Think Twice About Taking Aspirin if You Don't Have Heart Disease

Think Twice About Taking Aspirin if You Don't Have Heart Disease

People without heart disease should think twice before taking aspirin daily. For some, the risk of internal bleeding is not worth the reward. Remember, your doctor's words should come first.

If you've had a heart attack or stroke, you may be on a low dose of daily aspirin. Studies have shown that aspirin could be saving lives. Aspirin can also prevent other major cardiac events. However, if you haven't ever had a heart attack or stroke, taking aspirin to prevent one may be doing more hard than good. Recent studies have shown that the risk of internal bleeding might be higher by taking the pills.

 

Increased Risk of Bleeding

If you've never had a heart attack or stroke, then you should think again before taking aspirin to help keep it that way. Recently, researchers took a look at data from over ten trials with more than 100,000 adults. They determined that the bleeding risk (intracranial hemorrhage) was 37% higher for people taking aspirin over those taking nothing.
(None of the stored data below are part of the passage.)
(** * gc_query_module: indices of ref/alt genotype pairs in a GC field

    A shallow embedding of [gc_query_module.py] and the properties of its
    three functions:
    - [get_num_of_alleles_from_gc]: number of alleles from the length of
      a GC list;
    - [get_gc_indices_for_alt_allele]: positions of all pairs that
      involve an alt allele;
    - [get_limited_gc_indices_for_alt_allele]: positions of the ref/alt
      and alt/alt pairs only.

    Python integers are unbounded, hence [Z]; Python strings are
    [string]; a Python list is a [list]; [None] as a return value is
    [None] of [option]. *)

From Stdlib Require Import ZArith List String Ascii Bool Lia Sorted.
Import ListNotations.

Local Open Scope string_scope.
Local Open Scope Z_scope.

(** ** The fragment of Python the module uses *)

Module Py.

(** The exceptions the module can raise: [ValueError] explicitly,
    [IndexError] by indexing a list out of range. *)
Inductive exn : Type :=
| ValueError (msg : string)
| IndexError.

(** Result of evaluating an expression that may raise. *)
Inductive outcome (A : Type) : Type :=
| Ok (a : A)
| Raise (e : exn).
Arguments Ok {A} a.
Arguments Raise {A} e.

Definition obind {A B} (o : outcome A) (f : A -> outcome B) : outcome B :=
  match o with
  | Ok a => f a
  | Raise e => Raise e
  end.
(** * Legal document simplifier: the document-to-LLM orchestration layer

    A shallow embedding of [backend/legal_simplifier.py] (the class
    [LegalDocumentSimplifier]) and of the route handlers of
    [backend/api.py] that drive it, followed by the properties of the
    specification that these definitions satisfy or refute.

    Conventions of the embedding.
    - A Python [str] is a [string]; its characters are the code points
      below 256, so [len] is [String.length] and [s[:n]] keeps the first
      [n] characters.
    - A Python exception is the value [Raise e], where [e] is the text
      [str(e)] that the handlers of the source print or return.
    - The object [simplifier] is a record that every method receives and
      returns; the Groq client it owns answers a request from an oracle
      and remembers the requests it was sent. *)

From Stdlib Require Import ZArith QArith Bool Ascii String List Lia.
From stdpp Require Import base option gmap strings.
Import ListNotations.

Local Open Scope string_scope.
Set Warnings "-register-all".

(** ** Python strings *)

Module Py.

(** The double quote, written by its code so that literals stay plain. *)
Definition dq : string := String "034"%char "".

(** [str.isspace] on code points below 256. *)
Definition is_space (c : ascii) : bool :=
  let n := nat_of_ascii c in
  (((9 <=? n) && (n <=? 13)) || ((28 <=? n) && (n <=? 32))
   || (n =? 133) || (n =? 160))%nat.

(** [str.lower] on code points below 256. *)
Definition lower_char (c : ascii) : ascii :=
  let n := nat_of_ascii c in
  if (((65 <=? n) && (n <=? 90))
      || ((192 <=? n) && (n <=? 222) && negb (n =? 215)))%nat
  then ascii_of_nat (n + 32) else c.

Fixpoint lower (s : string) : string :=
  match s with
  | "" => ""
  | String c s' => String (lower_char c) (lower s')
  end.

(** [s[:n]] for [n >= 0]. *)
Fixpoint slice_to (n : nat) (s : string) : string :=
  match n, s with
  | S k, String c s' => String c (slice_to k s')
  | _, _ => ""
  end.

(** [s[n:]] for [n >= 0]. *)
Fixpoint slice_from (n : nat) (s : string) : string :=
  match n, s with
  | S k, String _ s' => slice_from k s'
  | _, _ => s
  end.

(** [s.startswith(p)]. *)
Fixpoint startswith (p s : string) : bool :=
  match p, s with
  | "", _ => true
  | String a p', String b s' => Ascii.eqb a b && startswith p' s'
  | String _ _, "" => false
  end.

(** [sub in s]. *)
Fixpoint contains (sub s : string) : bool :=
  startswith sub s ||
  match s with
  | "" => false
  | String _ s' => contains sub s'
  end.

(** [s.partition(sep)] when [sep] occurs: the text before and the text
    after the leftmost occurrence. *)
Fixpoint cut (sep s : string) : option (string * string) :=
  if startswith sep s then Some ("", slice_from (String.length sep) s)
  else match s with
       | "" => None
       | String c s' =>
           match cut sep s' with
           | Some (a, b) => Some (String c a, b)
           | None => None
           end
       end.

(** [s.split(sep)] for a non-empty [sep]: every cut removes at least one
    character, so [String.length s] rounds are enough. *)
Fixpoint split_fuel (fuel : nat) (sep s : string) : list string :=
  match fuel with
  | O => [s]
  | S k =>
      match cut sep s with
      | None => [s]
      | Some (a, b) => a :: split_fuel k sep b
      end
  end.

Definition split (sep s : string) : list string :=
  split_fuel (String.length s) sep s.

(** [s.lstrip()], [s.rstrip()] and [s.strip()]. *)
Fixpoint lstrip (s : string) : string :=
  match s with
  | "" => ""
  | String c s' => if is_space c then lstrip s' else s
  end.

Fixpoint rstrip (s : string) : string :=
  match s with
  | "" => ""
  | String c s' =>
      match rstrip s' with
      | "" => if is_space c then "" else String c ""
      | r => String c r
      end
  end.

Definition strip (s : string) : string := rstrip (lstrip s).

(** [sep.join(parts)]. *)
Fixpoint join (sep : string) (parts : list string) : string :=
  match parts with
  | [] => ""
  | [p] => p
  | p :: rest => p +:+ sep +:+ join sep rest
  end.

(** [os.path.basename] and the two-argument [os.path.join] of POSIX. *)
Definition basename (p : string) : string :=
  List.last (split "/" p) "".

Fixpoint endswith_char (c : ascii) (s : string) : bool :=
  match s with
  | "" => false
  | String a "" => Ascii.eqb a c
  | String _ s' => endswith_char c s'
  end.

Definition path_join (a b : string) : string :=
  if startswith "/" b then b
  else if (String.length a =? 0)%nat || endswith_char "/" a then a +:+ b
  else a +:+ "/" +:+ b.

End Py.

(** ** Data model *)

(** A value produced by [json.loads]. *)
Inductive json : Type :=
  | JNull
  | JBool (b : bool)
  | JInt (n : Z)
  | JFloat (lexeme : string)
  | JStr (s : string)
  | JArr (items : list json)
  | JObj (fields : list (string * json)).

(** The outcome of an expression that may raise: its value, or the text
    [str(e)] of the exception. *)
Inductive exn (A : Type) : Type :=
  | Value (a : A)
  | Raise (e : string).
Arguments Value {A} a.
Arguments Raise {A} e.

(** One entry of a [messages] list: [{"role": ..., "content": ...}]. *)
Record message : Type := Message { role : string; content : string }.

(** The keyword arguments of [client.chat.completions.create]. *)
Record request : Type := Request {
  messages : list message;
  model : string;
  temperature : Q;
  max_tokens : Z
}.

(** The Groq client.  [completions k r] is what the service does with the
    request [r] when [k] requests were sent before it: the text
    [response.choices[0].message.content], or a failure.  [sent] is the
    list of requests sent so far, oldest first. *)
Record Groq : Type := {
  completions : nat -> request -> exn string;
  sent : list request
}.

(** A value of the dictionary [loaded_documents]. *)
Record document : Type := {
  text : string;
  path : string;
  loaded_at : string
}.

(** The fields of a [LegalDocumentSimplifier] instance. *)
Record simplifier : Type := {
  client : Groq;
  conversation_history : list message;
  loaded_documents : gmap string document;
  current_analysis : option string
}.

(** What lies outside the repository: the file readers, the clock, the
    JSON parser, and the helpers of werkzeug and of Python that the
    handlers call. *)
Record world : Type := {
  (** the text of every page of the PDF at a path, in order *)
  pdf_pages : string -> exn (list string);
  (** the text of every paragraph of the DOCX at a path, in order *)
  docx_paragraphs : string -> exn (list string);
  (** what [read()] returns for the file at a path, opened in text mode
      with the encoding utf-8 *)
  utf8_file : string -> exn string;
  (** [datetime.now().strftime("%Y-%m-%d %H:%M:%S")] *)
  clock : string;
  (** [json.loads] *)
  json_loads : string -> exn json;
  (** [werkzeug.utils.secure_filename] *)
  secure_filename : string -> string;
  (** [file.save(path)] of an uploaded file *)
  file_save : string -> exn unit;
  (** [str(v)] for a parsed JSON value that is not a string *)
  py_str : json -> string
}.

(** [__init__], once the API key is known to be set. *)
Definition new_simplifier (service : nat -> request -> exn string)
  : simplifier :=
  {| client := {| completions := service; sent := [] |};
     conversation_history := [];
     loaded_documents := ∅;
     current_analysis := None |}.

(** ** Methods as state transformers

    A method runs on the simplifier and leaves it changed, whether it
    returns or raises. *)

Definition M (A : Type) : Type := simplifier -> exn A * simplifier.

Definition ret {A} (a : A) : M A := fun s => (Value a, s).

Definition bind {A B} (m : M A) (k : A -> M B) : M B :=
  fun s =>
    match m s with
    | (Value a, s') => k a s'
    | (Raise e, s') => (Raise e, s')
    end.

Definition lift {A} (x : exn A) : M A := fun s => (x, s).

(** [try: body  except Exception as e: handler(str(e))]. *)
Definition try_except {A} (body : M A) (handler : string -> M A) : M A :=
  fun s =>
    match body s with
    | (Value a, s') => (Value a, s')
    | (Raise e, s') => handler e s'
    end.

Declare Scope py_scope.
Delimit Scope py_scope with py.
Notation "x <- m ;; k" := (bind m (fun x => k))
  (at level 100, m at next level, right associativity) : py_scope.
Notation "m ;;; k" := (bind m (fun _ => k))
  (at level 100, right associativity) : py_scope.
Local Open Scope py_scope.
When speaking to MDLinx, study co-author Dr. Meng Lee of Chang Gung University College of Medicine in Taiwan said, "Intracranial hemorrhage is a special concern because it is strongly associated with a high risk of death and poorer health over a lifetime … These findings suggest caution regarding using low-dose aspirin in individuals without symptomatic cardiovascular disease,"

 

Changing Understanding

This isn't the first time that aspirin has been under fire for safety. As such, it's essential to think about the limitations and implications of these studies. While it's been long known that aspirin can cause bleeding in the gastrointestinal tract as well as the brain.

Previous to these new recommendations, aspirin has been used to prevent platelets from sticking to individual arteries though that has ended now as well. One limitation of these studies is the relatively limited sample size and the low number of clinical trials. As always, you should learn from the past and take your doctor's recommendations first as they have the most knowledge on your and your situation.

 

As always, new recommendations should be vetted by your doctor. If you are taking aspirin at the advice of your doctor, you should continue to take it and bring up any issues or worries that you have with them. Also, it's essential to wait for your doctor's permission before starting a new medication.